* REQUIRED WORK *
Show each line of the listing in which the word "that" occurs.

* PROVIDED RECORDS *
--- START ---
(** The three module-level collections.  A [Set] of strings is the list of
    its members in insertion order, which is what [Array.from] returns. *)
Record Server := mkServer {
  sessions : gmap string Session;
  ACCESS_CIDS : list string;
  ADMIN_CIDS : list string
}.

(** [set.add(x)]: a member keeps its place, a new one goes last. *)
Definition set_add (x : string) (set : list string) : list string :=
  if decide (x ∈ set) then set else (set ++ [x])%list.

(** [set.delete(x)] *)
Definition set_delete (x : string) (set : list string) : list string :=
  filter (λ y, y ≠ x) set.

(** [set.has(x)] *)
Definition set_has (x : string) (set : list string) : bool :=
  bool_decide (x ∈ set).

(** [new Set(arr)] *)
Definition set_of (arr : list string) : list string :=
  foldl (λ set x, set_add x set) [] arr.

(** What [JSON.stringify] is given in [saveAccessToDisk], and what
    [JSON.parse] gives back for such a file. *)
Record AccessFile := mkAccessFile {
  allowed : list string;
  admins : list string
}.

(** What [loadAccessFromDisk] finds: no file; a file that makes
    [readFileSync] or [JSON.parse] throw; or parsed JSON whose [allowed] and
    [admins] are arrays of strings, [None] standing for a property that is
    not an array. *)
Inductive DiskContent :=
| NoFile
| Unreadable
| Parsed (allowed : option (list string)) (admins : option (list string)).

(** The body of a JSON response. *)
Inductive Body :=
| NotAuthenticated
| Error (error : string)
| Me (authorized isManager : bool) (user : Profile) (accessListSize : nat)
| Ok
| Lists (allowed admins : list string).

Record Response := mkResponse {
  status : nat;
  body : Body
}.

(** [saveAccessToDisk()]: the data handed to [writeFileSync]. *)
Definition saveAccessToDisk (st : Server) : AccessFile :=
  {| allowed := ACCESS_CIDS st; admins := ADMIN_CIDS st |}.

(** [arr.forEach((cid) => { if (cid) set.add(String(cid)); })] on a set
    that was cleared first; the empty string is the falsy string. *)
Definition add_truthy (arr : list string) : list string :=
  foldl (λ set c, if decide (c = EmptyString) then set else set_add c set) [] arr.

(** [loadAccessFromDisk()]; [env_allowed] is [DEFAULT_ALLOWED_CIDS]. *)
Definition loadAccessFromDisk (env_allowed : list string) (disk : DiskContent)
    (st : Server) : Server :=
  match disk with
  | NoFile =>
    {| sessions := sessions st;
       ACCESS_CIDS := foldl (λ set c, set_add c set) (ACCESS_CIDS st) env_allowed;
       ADMIN_CIDS := ADMIN_CIDS st |}
  | Unreadable => st
  | Parsed fallowed fadmins =>
    let access :=
      match fallowed with
      | Some arr => add_truthy arr
      | None => ACCESS_CIDS st
      end in
    let admin :=
      match fadmins with
      | Some arr => if decide (0 < length arr)%nat then add_truthy arr
                    else ADMIN_CIDS st
      | None => ADMIN_CIDS st
      end in
    {| sessions := sessions st; ACCESS_CIDS := access; ADMIN_CIDS := admin |}
  end.

(** The process at start-up: empty [sessions] and [ACCESS_CIDS],
    [ADMIN_CIDS = new Set(DEFAULT_ADMIN_CIDS)], then [loadAccessFromDisk()]. *)
Definition startup (env_admins env_allowed : list string) (disk : DiskContent)
  : Server :=
  loadAccessFromDisk env_allowed disk
    {| sessions := ∅; ACCESS_CIDS := []; ADMIN_CIDS := set_of env_admins |}.

(** What a saved file reads back as. *)
Definition on_disk (f : AccessFile) : DiskContent :=
  Parsed (Some (allowed f)) (Some (admins f)).

(** [createSession(user)]; [sid] is the random hex string it draws. *)
Definition createSession (sid : string) (now : Z) (u : Profile) (st : Server)
  : Server :=
  {| sessions := <[sid := {| user := u; createdAt := now |}]> (sessions st);
     ACCESS_CIDS := ACCESS_CIDS st;
     ADMIN_CIDS := ADMIN_CIDS st |}.

(** [getSession(req)]; [cookie] is [req.cookies?.sid]. *)
Definition getSession (cookie : option string) (st : Server) : option Session :=
  match cookie with
  | None => None
  | Some sid => if decide (sid = EmptyString) then None else sessions st !! sid
  end.

(** The end of [/auth/callback] once the profile is fetched: the session is
    created and, if the access list is empty, the user is put on it and the
    lists are saved. *)
Definition login (sid : string) (now : Z) (u : Profile) (st : Server)
  : Server * option AccessFile :=
  let st1 := createSession sid now u st in
  if decide (length (ACCESS_CIDS st1) = 0%nat) then
    let st2 := {| sessions := sessions st1;
                  ACCESS_CIDS := set_add (cid u) (ACCESS_CIDS st1);
                  ADMIN_CIDS := ADMIN_CIDS st1 |} in
    (st2, Some (saveAccessToDisk st2))
  else (st1, None).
--- END ---
* COMPLETED EXERCISE *
(** What [loadAccessFromDisk] finds: no file; a file that makes
    [admins] are arrays of strings, [None] standing for a property that is
    that was cleared first; the empty string is the falsy string. *)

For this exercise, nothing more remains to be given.